But what of the principle being upheld?  Surely it is important to establish that only regimes working to advance ends pre-approved by the United States government have the right to deploy lethal gases. Not many people living outside the United States support the principle summarized above. True, many people across the globe do favor a complete ban on the use of lethal gasses as weapons, but if the United States were to adhere to this latter principle, it would be necessary to mount an investigation and prosecution of the Reagan-era officials and agencies that actively assisted and/or covered up for Saddam Hussein’s use of lethal gas during the Iran-Iraq War. The Obama Administration has demonstrated that it can be feckless on its campaign promises, but no one can claim that they have not vigorously stood by the principle that any and all American officials who engage in war crimes should be favored with absolute legal impunity. If we believe the news reports, this last decision was taken because the Administration was pained to discover that there was low morale amongst those who claimed that they were “just following orders” when they knowingly committed war crimes.

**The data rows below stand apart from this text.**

(** [formatTime] *)
Definition formatTime (seconds : Z) : string :=
  let mins := seconds / 60 in
  let secs := seconds `rem` 60 in
  padStart2 (pretty mins) +:+ ":" +:+ padStart2 (pretty secs).

End Timer.

(** ** Measures used to state the properties *)

Module Measure.

(** A timer whose countdown is within its interval. *)
Definition timerSound (st : Timer.State) : Prop :=
  0 ≤ Timer.timeLeft st ≤ Timer.duration st
  ∧ 0 ≤ Timer.pomodorosCompleted st.

(** The timer after a sequence of events. *)
Definition timerRun (st : Timer.State) (events : list Timer.Event)
  : Timer.State :=
  foldl Timer.step st events.

(** A number below 100 as two decimal digits. *)
Definition twoDigits (n : Z) : string :=
  String (Ascii.ascii_of_N (48 + Z.to_N (n / 10)))
    (String (Ascii.ascii_of_N (48 + Z.to_N (n `mod` 10))) "").

(** An hour of the day on the 12-hour clock. *)
Definition clock12 (h : Z) : Z :=
  if decide (h = 0) then 12 else if decide (h ≤ 12) then h else h - 12.

(** The note on the peak hour [h], on the 12-hour clock. *)
Definition peakNote (h : Z) : string :=
  "ðŸ“Š Your peak productivity is around "
  +:+ (pretty (clock12 h) +:+ " "
       +:+ (if decide (h < 12) then "AM" else "PM"))
  +:+ ". Schedule important tasks then!".

Definition accuracyWarning : string :=
  "âš ï¸ Your time estimates are often off. Try adding 30% buffer time to your estimates.".
Definition accuracyPraise : string :=
  "ðŸŽ¯ Great job! Your time estimates are very accurate.".

(** The state of a session that no [PUT] has touched, and of one that a
    [PUT] has completed. *)
Definition fresh_session (s : StudySession.t) : Prop :=
  StudySession.endTime s = None
  ∧ StudySession.totalMinutes s = 0
  ∧ StudySession.pomodorosCompleted s = Some 0
  ∧ StudySession.wasCompleted s = Some false
  ∧ StudySession.notes s = "".
Definition finished_session (s : StudySession.t) : Prop :=
  ∃ e, StudySession.endTime s = Some e
       ∧ StudySession.totalMinutes s = (e - StudySession.startTime s) / 60000.

(** Every session of the store is in one of these two states. *)
Definition wellFormed (db : Store) : Prop :=
  ∀ i s, sessions db !! i = Some s → fresh_session s ∨ finished_session s.

(** The store [db'] has every session of [db], with the same owner, task
    and start time. *)
Definition keepsSessions (db db' : Store) : Prop :=
  ∀ i s, sessions db !! i = Some s →
    ∃ s', sessions db' !! i = Some s'
          ∧ StudySession.userId s' = StudySession.userId s
          ∧ StudySession.taskId s' = StudySession.taskId s
          ∧ StudySession.startTime s' = StudySession.startTime s
          ∧ StudySession.createdAt s' = StudySession.createdAt s.

End Measure.

Import Lifecycle.

(** * Properties of the session lifecycle *)

Section LifecycleFacts.

Implicit Types (db : Store) (u : UserId) (s : StudySession.t).

Lemma findActive_None u db :
  findActive u db = None ↔
  ∀ i s, sessions db !! i = Some s → ¬ isActiveOf u s.
Proof.
  unfold findActive. rewrite fmap_None, list_find_None, Forall_forall.
  split.
  - intros H i s Hi. apply (H (i, s)).
    apply elem_of_map_to_list. exact Hi.
  - intros H [i s] Hin. apply (H i).
    apply elem_of_map_to_list. exact Hin.
Qed.

Lemma findActive_is_Some u db i s :
  sessions db !! i = Some s → isActiveOf u s → is_Some (findActive u db).
Proof.
  intros Hi Ha. destruct (findActive u db) eqn:E; [eauto|].
  exfalso. eapply findActive_None; eauto.
Qed.

Lemma findOwned_Some sid u db s :
  findOwned sid u db = Some s ↔
  sessions db !! sid = Some s ∧ StudySession.userId s = u.
Proof.
  unfold findOwned. destruct (sessions db !! sid) as [s'|].
  - case_decide as Hu; split; intros Hs; try congruence.
    + split; congruence.
    + destruct Hs; congruence.
    + destruct Hs; congruence.
  - split; [congruence|]. intros [Hs _]. congruence.
Qed.

(** Adding hours to a task changes no field that the schema validates. *)
Lemma validates_addActual (m : Z) (task : Task.t) :
  Task.validates (addActual m task) = Task.validates task.
Proof. reflexivity. Qed.

Lemma savedTask_valid now s db task :
  tasks db !! StudySession.taskId s = Some task →
  Task.validates task = true →
  savedTask now s db
  = Some (addActual ((now - StudySession.startTime s) / 60000) task).
Proof.
  intros Ht Hv. unfold savedTask. rewrite Ht, validates_addActual, Hv.
  reflexivity.
Qed.


Lemma savedTask_missing now s db :
  tasks db !! StudySession.taskId s = None → savedTask now s db = None.
Proof. intros Ht. unfold savedTask. rewrite Ht. reflexivity. Qed.

Lemma PUT_found now u body db s :
  findOwned (sessionId body) u db = Some s →
  PUT now (Some u) body db
  = (answerPUT now body s db, afterPUT now body s db).
Proof.
  intros Hf. unfold PUT, answerPUT, afterPUT, savedTask. rewrite Hf. cbn.
  destruct (tasks db !! StudySession.taskId s) as [task|]; [|reflexivity].
  destruct (Task.validates _); reflexivity.
Qed.

(** What [PUT] answers once the session is found: 500 when the task is
    there and does not pass the validation, 200 in every other case. *)
Lemma answerPUT_cases now body s db :
  (answerPUT now body s db = Failure 500 "Failed to update session"
   ∧ ∃ task, tasks db !! StudySession.taskId s = Some task
             ∧ Task.validates task = false)
  ∨ (answerPUT now body s db = Json 200 (sessionId body, finish now body s)
     ∧ ∀ task, tasks db !! StudySession.taskId s = Some task →
               Task.validates task = true).
Proof.
  unfold answerPUT, savedTask.
  destruct (tasks db !! StudySession.taskId s) as [task|].
  - rewrite validates_addActual.
    destruct (Task.validates task) eqn:Hv.
    + right. split; [reflexivity|]. intros task' [= <-]. exact Hv.
    + left. split; [reflexivity|]. by exists task.
  - right. split; [reflexivity|]. intros task' [=].
Qed.

Lemma oneActive_insert_ended db sid s :
  oneActive db → StudySession.endTime s ≠ None →
  ∀ ts, oneActive (mkStore (<[sid := s]> (sessions db)) ts).
Proof.
  intros Hinv Hend ts i j s1 s2; cbn.
  rewrite !lookup_insert_Some.
  intros [[Hi Hs1]|[Hi H1]] [[Hj Hs2]|[Hj H2]] Hu E1 E2; subst;
    try congruence.
  eapply Hinv; eauto.
Qed.

Lemma oneActive_POST now auth t db :
  oneActive db → oneActive (POST now auth t db).2.
Proof.
  intros Hinv. unfold POST.
  destruct auth as [u|]; [|exact Hinv].
  destruct (findActive u db) eqn:Hf; [exact Hinv|].
  destruct t as [t|]; [|exact Hinv]. cbn.
  pose proof (proj1 (findActive_None u db) Hf) as Hnone.
  intros i j s1 s2; cbn. rewrite !lookup_insert_Some.
  intros [[Hi Hs1]|[Hi H1]] [[Hj Hs2]|[Hj H2]] Hu E1 E2; subst; cbn in *.
  - reflexivity.
  - exfalso. apply (Hnone j s2 H2). split; [symmetry|]; done.
  - exfalso. apply (Hnone i s1 H1). split; done.
  - eapply Hinv; eauto.
Qed.

Lemma oneActive_PUT now auth body db :
  oneActive db → oneActive (PUT now auth body db).2.
Proof.
  intros Hinv. destruct auth as [u|]; [|exact Hinv].
  destruct (findOwned (sessionId body) u db) as [s|] eqn:Hf.
  - rewrite (PUT_found _ _ _ _ _ Hf). cbn. unfold afterPUT.
    apply oneActive_insert_ended; done.
  - unfold PUT. rewrite Hf. exact Hinv.
Qed.

Lemma oneActive_sequential db : sequential db → oneActive db.
Proof.
  induction 1 as [ts|r db _ IH|ts db _ IH].
  - intros i j s1 s2 H1. cbn in H1. by rewrite lookup_empty in H1.
  - destruct r; cbn; [by apply oneActive_POST|by apply oneActive_PUT].
  - exact IH.
Qed.

(** Requests handled one after the other are a run of the server. *)
Lemma sequential_reachable db : sequential db → reachable db.
Proof.
  induction 1 as [ts|r db _ [w IH]|ts db _ [w IH]].
  - exists []. apply run_init.
  - exists w. apply (run_handle r _ IH).
  - exists w. apply (run_tasks ts _ IH).
Qed.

Why Does the Administration Favor a “Limited Strike”?

Let us assume that a decision to bomb Syria has been or will be taken. Why would the Administration elect to limit the scope of such a strike before it begins? The answer is actually right in front of us – the Obama Administration, like the Bush Administration before it, wishes to preserve the Assad regime or something that looks and acts very much like it. Why? The reason is that, despite formal enmity, the United States has something of a “working relationship” with Assad. We also know that a genuinely democratic Syrian government, even if largely free of fundamentalist influence, would want the return of the Golan Heights (and the all-important right of access to water from the Jordan River and the Sea of Galilee that comes with it), support Palestinian claims over substantially more of the Occupied territories than the current Israeli government is inclined to cede, and will generally take “awkward” or “unsettling” positions on a variety of other regional issues. Worse, it could do so with all of the legitimacy that the world tends to confer on democratically elected governments.

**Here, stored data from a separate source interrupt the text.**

Lemma getitem_keys {V} (k : Z) (d : dict V) :
  k ∈ keys d ↔ is_Some (getitem k d).
Proof.
  induction d as [|[k0 v0] d IH]; simpl.
  - rewrite elem_of_nil. split; [done | intros [? ?]; done].
  - rewrite elem_of_cons. destruct (Z.eqb_spec k k0) as [->|Hne]; simpl.
    + split; eauto.
    + unfold keys in IH. rewrite IH. split; [intros [?|?]; done | eauto].
Qed.

Section Properties.

Context {platform : Platform}.

(** ** Worlds *)

Lemma release_acquire (w : World) :
  units_lock w = false -> set_units_lock false (set_units_lock true w) = w.
Proof. destruct w; simpl; intros ->; reflexivity. Qed.

(** ** The loop of [load_units] *)

(** What one turn of the loop does to the world: the platform moves as
    [make_handles] says, and the new dictionary gets the unit when there
    are handles for it. *)
Lemma load_unit_run (l : loc) (row : unit_row) (w : World) :
  exists w',
    load_unit l row w = (Returns tt, w')
    /\ env w' = (make_handles row (env w)).2
    /\ db w' = db w /\ units w' = units w /\ units_lock w' = units_lock w
    /\ mail_calls w' = mail_calls w
    /\ match (make_handles row (env w)).1 with
       | Some (s, f) =>
           heap w' = <[l := setitem (row_id row)
                              (mkRuntimeUnit (row_name row) s f)
                              (deref (heap w) l)]> (heap w)
           /\ store_history w' = (store_history w ++ [(units w, heap w')])%list
       | None => heap w' = heap w /\ store_history w' = store_history w
       end.
Proof.
  unfold load_unit, make_handles, get_board_pin, bind, try_except, call, print, ret,
    dict_setitem.
  simpl.
  destruct (board_getattr (row_dht_pin row)) as [pin|]; simpl.
  - destruct (DHT22 pin (env w)) as [[s|x] e1]; simpl.
    + destruct (OutputDevice (row_fan_pin row) e1) as [[f|x] e2]; simpl.
      * eexists; repeat split.
      * eexists; repeat split.
    + eexists; repeat split.
  - eexists; repeat split.
Qed.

Moreover, Assad has long proven his willingness to work with the United States on what might be described as “delicate matters.”  One could say that the United States and Syria share an implicit understanding about several matters of mutual importance. For example, we rarely hear of attacks on Israel from Syria, even by irregular forces (Israel, by contrast, periodically bombs Syria). Consider another example. In September 2002, the United States government was anxious to have a Canadian citizen of Syrian descent questioned under torture. At the time it was thought that it would be awkward for the United States government to do the job, so the intended victim was flown by private plane to Jordan where the wonderfully cooperative and “enlightened” King had Maher Arar transferred to Syria for a year of utterly inhumane treatment accompanied by extended torture. A year later Syrian officials apologetically reported that, despite their best efforts, they had found Arar absolutely innocent of any wrongdoing. Needless to say, the Bush and Obama Administrations, along with the US judiciary, will never forgive Arar for being innocent, which explains why to this day he cannot enter the United States and remains on the No-Fly list despite a formal apology and $10 million settlement from the Canadian government.

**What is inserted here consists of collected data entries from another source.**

(** What [chunkPython] returns: chunks of the file, over line ranges in
    ascending order, each described by the line it starts at and, when
    signatures close, holding the text of its lines. *)
Lemma chunkPython_spec (file source : string) :
  let lines := split source in
  spaced 1 (length lines) (chunkPython projectRoot file source)
  ∧ Forall (λ c, filepath c = path_relative projectRoot file
                 ∧ described lines (path_basename file) c)
           (chunkPython projectRoot file source)
  ∧ (signatures_close lines →
     Forall (λ c, text c
                  = if bool_decide (chunk_type c ∈ ["file_header"; "file_chunk"])
                    then trim (join nl (covered lines c))
                    else join nl (covered lines c))
            (chunkPython projectRoot file source))
  ∧ (one_line_signatures lines →
     map line_start
         (List.filter (λ c, bool_decide (chunk_type c ∈ ["class"; "function"]))
                      (chunkPython projectRoot file source))
     = definitionLines 0 lines).
Proof.
  cbv zeta. unfold chunkPython, chunksOf.
  set (lines := split source). set (relPath := path_relative projectRoot file).
  assert (1 ≤ length lines) as Hlen.
  { pose proof (split_nonempty source) as Hne. fold lines in Hne.
    destruct lines; [done | cbn; lia]. }
  destruct (scan (length lines) relPath lines 0 None 0 []) as [cur chunks] eqn:Escan.
  apply scan_scanned in Escan as (Escan & Hverb & Hstarted); [| apply scanned_initial | lia].
  destruct (flush_scanned _ _ _ _ _ Escan) as [Hall Hsp].
  assert (signatures_close lines →
          Forall (λ c, text c
                       = if bool_decide (chunk_type c ∈ ["file_header"; "file_chunk"])
                         then trim (join nl (covered lines c))
                         else join nl (covered lines c))
                 (flush relPath cur (length lines) chunks)) as Htext.
  { intros Hclose. apply (flush_verbatim lines relPath) in Hverb; [| done | by split].
    apply Forall_forall. intros c Hc.
    pose proof (proj1 (Forall_forall _ _) Hall c Hc) as [_ (line & indent & _ & _ & Hkind)].
    rewrite (proj1 (Forall_forall _ _) Hverb c Hc).
    by destruct Hkind as [[-> _]|[-> _]]. }
  assert (one_line_signatures lines →
          map line_start
              (List.filter (λ c, bool_decide (chunk_type c ∈ ["class"; "function"]))
                           (flush relPath cur (length lines) chunks))
          = definitionLines 0 lines) as Hdefs.
  { intros Hone. specialize (Hstarted Hone eq_refl). unfold started in Hstarted.
    rewrite take_ge in Hstarted by done. rewrite <- Hstarted.
    rewrite filter_kinds.
    - unfold flush. destruct cur as [o|]; [|by rewrite app_nil_r].
      destruct Escan as (_ & _ & hi & _ & _ & _ & Hne & _).
      destruct (open_lines o); [done |]. cbn [length Nat.ltb Nat.leb].
      by rewrite map_app.
    - eapply Forall_impl; [exact Hall |].
      intros c [_ (line & indent & _ & _ & Hkind)].
      by destruct Hkind as [[-> _]|[-> _]]. }
  apply (defines_described lines (path_basename file)) in Hall.
  set (flushed := flush relPath cur (length lines) chunks) in *.
  clearbody flushed. clear Escan Hverb Hstarted cur chunks.
  destruct flushed as [|first rest].
  - cbn [length Nat.eqb andb]. destruct (truthy (trim source)).
    + split; [cbn; lia |]. split; [|split].
      * constructor; [|constructor]. split; [done |]. right. right. by repeat split.
      * intros _. constructor; [|constructor]. cbn [text chunk_type].
        change (bool_decide (_ ∈ _)) with true. cbn iota.
        unfold covered, slice. cbn [line_start line_end].
        rewrite Nat.sub_diag, Nat.sub_0_r, drop_0.
        rewrite take_ge by done. unfold lines. by rewrite join_split.
      * intros Hone. by rewrite <- (Hdefs Hone).
    + done.
  - destruct (1 <? line_start first) eqn:Estart;
      [destruct (truthy (trim (join nl (slice lines 0 (line_start first - 1)))))|];
      cbn [length Nat.eqb andb]; try done.
    apply Nat.ltb_lt in Estart. split; [|split; [|split]].
    + cbn [spaced] in Hsp. destruct Hsp as (H1 & H2 & H3 & H4).
      cbn [spaced line_start line_end]. repeat split; try lia. done.
    + constructor; [|done]. split; [done |]. right. left. by repeat split.
    + intros Hclose. constructor; [|by apply Htext]. cbn [text chunk_type].
      change (bool_decide (_ ∈ _)) with true. cbn iota.
      unfold covered. cbn [line_start line_end]. by rewrite Nat.sub_diag.
    + intros Hone. by rewrite <- (Hdefs Hone).
Qed.

(** The chunks of [chunkPython] lie within the file, in ascending
    order and without overlap: each starts after the one before it ends,
    starts no later than it ends, and none ends past the last line. *)
Theorem chunkPython_ranges (file source : string) :
  spaced 1 (length (split source)) (chunkPython projectRoot file source).
Proof. apply chunkPython_spec. Qed.

(** Every chunk of [chunkPython] is filed under the relative path of
    the file and is of one of four kinds: a class or a function, named
    by the class or [def] line it starts at (a line that is both counts
    as a class); the header before the first definition; or the whole
    file. *)
Theorem chunkPython_described (file source : string) :
  Forall (λ c, filepath c = path_relative projectRoot file
               ∧ described (split source) (path_basename file) c)
         (chunkPython projectRoot file source).
Proof. apply chunkPython_spec. Qed.

(** In a file where every function signature closes on its own line
    or on one of the 19 lines after it, the text of each class or
    function chunk is exactly the lines of its range, joined by
    newlines, and the text of the header or of the whole-file chunk is
    the trimmed text of the lines of its range. *)
Theorem chunkPython_verbatim (file source : string) :
  signatures_close (split source) →
  Forall (λ c, text c
               = if bool_decide (chunk_type c ∈ ["file_header"; "file_chunk"])
                 then trim (join nl (covered (split source) c))
                 else join nl (covered (split source) c))
         (chunkPython projectRoot file source).
Proof. apply chunkPython_spec. Qed.

Lemma scan_plain (fuel : nat) (relPath : string) (lines : list string) (i indent : nat) :
  Forall (λ line, classRegex line = None ∧ funcStartRegex line = None) lines →
  scan fuel relPath lines i None indent [] = (None, []).
Proof.
  intros Hplain. revert i. induction fuel as [|fuel IH]; intros i; [done |].
  cbn [scan]. destruct (lines !! i) as [line|] eqn:Eline; [|done].
  apply list_elem_of_lookup_2 in Eline.
  destruct (proj1 (Forall_forall _ _) Hplain line Eline) as [-> ->]. apply IH.
Qed.

(** A Python file in which no line starts a class or a function is
    one chunk, named after the file, of its whole trimmed text and all
    its lines; and no chunk at all when it is blank. *)
Theorem chunkPython_without_definitions (file source : string) :
  Forall (λ line, classRegex line = None ∧ funcStartRegex line = None) (split source) →
  chunkPython projectRoot file source
  = if truthy (trim source) then
      [ {| name := path_basename file +:+ ":full";
           chunk_type := "file_chunk";
           filepath := path_relative projectRoot file;
           line_start := 1;
           line_end := length (split source);
           text := trim source |} ]
    else [].
Proof.
  intros Hplain. unfold chunkPython, chunksOf. rewrite scan_plain by done.
  cbn [flush length Nat.eqb andb]. done.
Qed.

(** In a file where every function signature closes on its own
    line, the class and function chunks are in one-to-one correspondence
    with the lines that start a class or a function, in order: each such
    line starts one chunk, and no other line does. *)
Theorem chunkPython_definitions (file source : string) :
  one_line_signatures (split source) →
  map line_start
      (List.filter (λ c, bool_decide (chunk_type c ∈ ["class"; "function"]))
                   (chunkPython projectRoot file source))
  = definitionLines 0 (split source).
Proof. apply chunkPython_spec. Qed.

(** *** Blank files *)

Lemma trimEnd_nonblank (c : ascii) (s : string) :
  is_whitespace c = false → trimEnd (String c s) ≠ "".
Proof. intros Hc. rewrite trimEnd_cons. destruct (trimEnd s); by rewrite ?Hc. Qed.

Lemma trim_blank (s : string) : trim s = "" → all_whitespace s = true.
Proof.
  unfold trim. induction s as [|c s IH]; [done |]. cbn [trimStart all_whitespace].
  destruct (is_whitespace c) eqn:Hc; [exact IH |].
  intros Ht. by apply trimEnd_nonblank in Ht.
Qed.

Lemma split_blank (s : string) :
  all_whitespace s = true → Forall (λ line, all_whitespace line = true) (split s).
Proof.
  induction s as [|c s IH]; [by repeat constructor |]. cbn [all_whitespace split].
  intros Hs. apply andb_true_iff in Hs as [Hc Hs]. specialize (IH Hs).
  destruct (Ascii.eqb c LF); [by constructor |].
  destruct (split s) as [|l ls].
  - repeat constructor. cbn [all_whitespace]. by rewrite Hc.
  - apply Forall_cons in IH as [Hl Hls]. constructor; [|done].
    cbn [all_whitespace]. by rewrite Hc, Hl.
Qed.

Lemma spanUpTo_blank (n : nat) (p : ascii → bool) (s : string) :
  all_whitespace s = true → all_whitespace (snd (spanUpTo n p s)) = true.
Proof.
  revert s. induction n as [|n IH]; intros [|c s] Hs; try done.
  cbn [spanUpTo]. destruct (p c); [|done].
  cbn [all_whitespace] in Hs. apply andb_true_iff in Hs as [_ Hs].
  specialize (IH s Hs). by destruct (spanUpTo n p s).
Qed.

This, I submit, is the crux of the problem. Barack Obama probably doesn’t like Assad. As well, it is likely true that Sec. of State John Kerry really believes that the President of Syria is like Hitler (although not so much like him as to ruin the lovely dinner that then Sen. Kerry and his wife enjoyed with President Assad and his wife). We can safely assume that they would like to see a world in which Assad did not play a part. But, as with the case of Egypt, the Washington foreign policy establishment generally and the Obama Administration in particular have a deep and visceral fear of the Syrian and Egyptian publics. Their concern is that the peoples of the Middle East have shown a disconcerting tendency to make up their own minds when voting for representatives, rather than selecting those whom the United States government wants them to want. Until the peoples of the Middle East learn to vote “correctly,” the United States government can be counted upon to resist the emergence of democracy across the region.

This, ultimately, is the logic of Option (3). The United States government, when push comes to shove, wants Assad or someone very much like him to rule over Syria. A disdain or contempt for public opinion across the Middle East is the underlying reason why there has long been a bi-partisan consensus in support of military rule in Egypt, in support of the violent repression of the people of Bahrain, in support of the extreme fundamentalists who have long miss-ruled Saudi Arabia, and in support of a policy of relentless hostility directed towards Iran.

Worse of all, from the perspective of the Washington establishment, Assad fully understands the situation and the leverage that it inadvertently grants him. This was the reason that Assad demonstrated his contempt for President Obama’s implied threat of a “Red Line” by deploying lethal gas. The Administration is especially angry because in their hearts they already know that they are going to let Assad get away with it.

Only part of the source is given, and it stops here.